## Work instructions
Search the data for the word "target" and copy every line where it occurs.

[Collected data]
┏━━

(** An archive that lies in the directory it is restored into is deleted by its own
    restore: with [--force] the manifest is read, the directory is cleared, and the
    extraction finds no archive any more — the command fails and the archive is gone. *)
Theorem forced_restore_deletes_its_archive file name target data w now :
  accepted file name target data w -> target `prefix_of` file ->
  exists e w', restore_local file name target true now w = (Err e, w') /\ fsys w' !! file = None.
Proof.
  intros Ha Hin. destruct (restore_local file name target true now w) as [[p|e] w'] eqn:Hr.
  2: { exists e, w'. split; [done|]. by eapply forced_failure_clears. }
  exfalso. destruct (forced_runs _ _ _ _ _ now Ha) as [m He].
  destruct Ha as [Hreg Hwf _ Hg _ _ [Ht Hne] _ Hi Hrm].
  pose proof (restore_into_cases file name target now m data
    (mkHost (rmtree target (fsys w)) (rworld w)) Hreg Hwf Hg Ht) as Hc.
  rewrite <- He, Hr in Hc. simpl in Hc. clear He Hr.
  inversion Hc as [| |i f u w2 Hm _ Hb _ Hee Hw|]; subst; simpl in *. unfold restore_body in Hb. run_bind Hb v w4 H4.
  unfold _extract_archive_into in H4. run_bind H4 a w5 H5. unfold open_archive in H5.
  run_bind H5 g w6 H6. injection H6 as <- <-. run_bind H5 text w7 H7.
  unfold lift in H7. simpl in H7. unfold read_file in H7.
  assert (file <> []) as Hf by (intros ->; by apply prefix_nil_inv in Hin).
  rewrite node_at_cons in H7 by done.
  pose proof (mkdir_p_confined (file ++ [""]) target (rmtree target (fsys w))) as [Hout _].
  rewrite Hm in Hout. simpl in Hout. destruct (Hout file) as [Hn|[_ Hn]].
  - intros Hp%prefix_length. rewrite length_app in Hp. simpl in Hp. lia.
  - rewrite Hn, lookup_rmtree, decide_True in H7 by done. by destruct (under_file _ _).
  - by rewrite Hn in H7.
Qed.
End force.

(** ** A concrete codec *)

Module SnapSample.
Import Sample.

#[export] Instance member_type_eq_dec : EqDecision member_type.
Proof. solve_decision. Defined.
#[export] Instance stream_error_eq_dec : EqDecision stream_error.
Proof. solve_decision. Defined.
#[export] Instance entry_eq_dec : EqDecision entry.
Proof. solve_decision. Defined.
#[export] Instance ending_eq_dec : EqDecision ending.
Proof. solve_decision. Defined.
#[export] Instance archive_eq_dec : EqDecision archive.
Proof. solve_decision. Defined.

#[export] Instance member_type_countable : Countable member_type.
Proof.
  refine (inj_countable' (fun t => match t with Reg => inl 0%nat | DirType => inl 1%nat
      | OutsideLink => inl 2%nat | Special => inl 3%nat | Sparse segs size => inr (segs, size) end)
    (fun n => match n with inl 0%nat => Reg | inl 1%nat => DirType | inl 2%nat => OutsideLink
      | inl _ => Special | inr (segs, size) => Sparse segs size end) _).
  by intros [].
Defined.
#[export] Instance stream_error_countable : Countable stream_error.
Proof.
  refine (inj_countable' (fun e => match e with ZstdErr => true | TarErr => false end)
    (fun b : bool => if b then ZstdErr else TarErr) _). by intros [].
Defined.
#[export] Instance entry_countable : Countable entry.
Proof.
  refine (inj_countable' (fun e => (e_name e, e_type e, e_head e, e_data e, e_pad e))
    (fun '(n, t, h, d, p) => mkEntry n t h d p) _). by intros [].
Defined.
#[export] Instance ending_countable : Countable ending.
Proof.
  refine (inj_countable'
    (fun e => match e with Eof p => inl p | Fails e => inr (None, e) | FailsIn en e => inr (Some en, e) end)
    (fun x : Z + (option entry * stream_error) => match x with
       | inl p => Eof p | inr (None, e) => Fails e | inr (Some en, e) => FailsIn en e end) _).
  by intros [].
Defined.
#[export] Instance archive_countable : Countable archive.
Proof.
  refine (inj_countable' (fun a => (entries a, last_read a)) (fun '(l, e) => mkArchive l e) _).
  by intros [].
Defined.

(** A positive number as text. *)
Fixpoint pos_text (p : positive) : string :=
  match p with
  | xH => ""
  | xO p => String "0"%char (pos_text p)
  | xI p => String "1"%char (pos_text p)
  end.

Fixpoint text_pos (s : string) : positive :=
  match s with
  | EmptyString => xH
  | String c s => if Ascii.eqb c "0"%char then xO (text_pos s) else xI (text_pos s)
  end.

Lemma text_pos_text p : text_pos (pos_text p) = p.
Proof. induction p as [p IH|p IH|]; simpl; [by rewrite IH..|done]. Qed.

Definition sample_yaml : string := "api_version: 3".
Definition sample_manifest : Manifest :=
  mkManifest "alpha" 0 "2026-01-01" "0.6" [("frida_bin", "/x/y")] durable.

#[export] Instance sample_externals : Externals := {|
  parse_config := fun s => if String.eqb s sample_yaml then Some InstanceConfig_default else None;
  manifest_of_json := fun s =>
    if String.eqb s (_manifest_to_json sample_manifest) then Some sample_manifest else None;
  read_archive := fun s => default (mkArchive [] (Fails ZstdErr)) (decode (text_pos s));
  write_archive := fun a => pos_text (encode a);
  header_bytes := fun _ => 512;
  eof_bytes := fun _ => 1024;
  Snapshot.float_repr := plain_repr; render_node := false; cwd := ["home"]; remains _ _ := [] |}.

Lemma sample_codec a : read_archive (write_archive a) = a.
Proof. simpl. by rewrite text_pos_text, decode_encode. Qed.

(** A host with one registered instance, and an archive of it. *)
Definition sample_data : list (string * InstanceMeta) :=
  [("beta", mkInstanceMeta (VmBackendConfig "/srv/beta") 0 (stamp "t0"))].
Definition sample_entries : list entry :=
  [_add_manifest sample_manifest; file_entry "./beetroot.yaml" sample_yaml;
   dir_entry "./data"; file_entry "./data/a" "hello"].
Definition sample_fs (a : archive) : fs :=
  list_to_map [(["srv"], DirN); (["srv"; "beta"], DirN); (["srv"; "beta"; "f"], FileN "live");
               (["out"], FileN (write_archive a));
               (["old"], DirN); (["old"; "notes"], FileN "precious")].
Definition sample_host (a : archive) : host :=
  mkHost (sample_fs a) (world_of (Some (Doc (_registry_to_json sample_data)))).
Definition good : archive := mkArchive sample_entries (Eof 1024).
Definition torn : archive := mkArchive [_add_manifest sample_manifest] (Fails ZstdErr).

┗━━

## Answer to this task
Theorem forced_restore_deletes_its_archive file name target data w now :
  accepted file name target data w -> target `prefix_of` file ->
  exists e w', restore_local file name target true now w = (Err e, w') /\ fsys w' !! file = None.
  intros Ha Hin. destruct (restore_local file name target true now w) as [[p|e] w'] eqn:Hr.
  pose proof (restore_into_cases file name target now m data
    (mkHost (rmtree target (fsys w)) (rworld w)) Hreg Hwf Hg Ht) as Hc.
  pose proof (mkdir_p_confined (file ++ [""]) target (rmtree target (fsys w))) as [Hout _].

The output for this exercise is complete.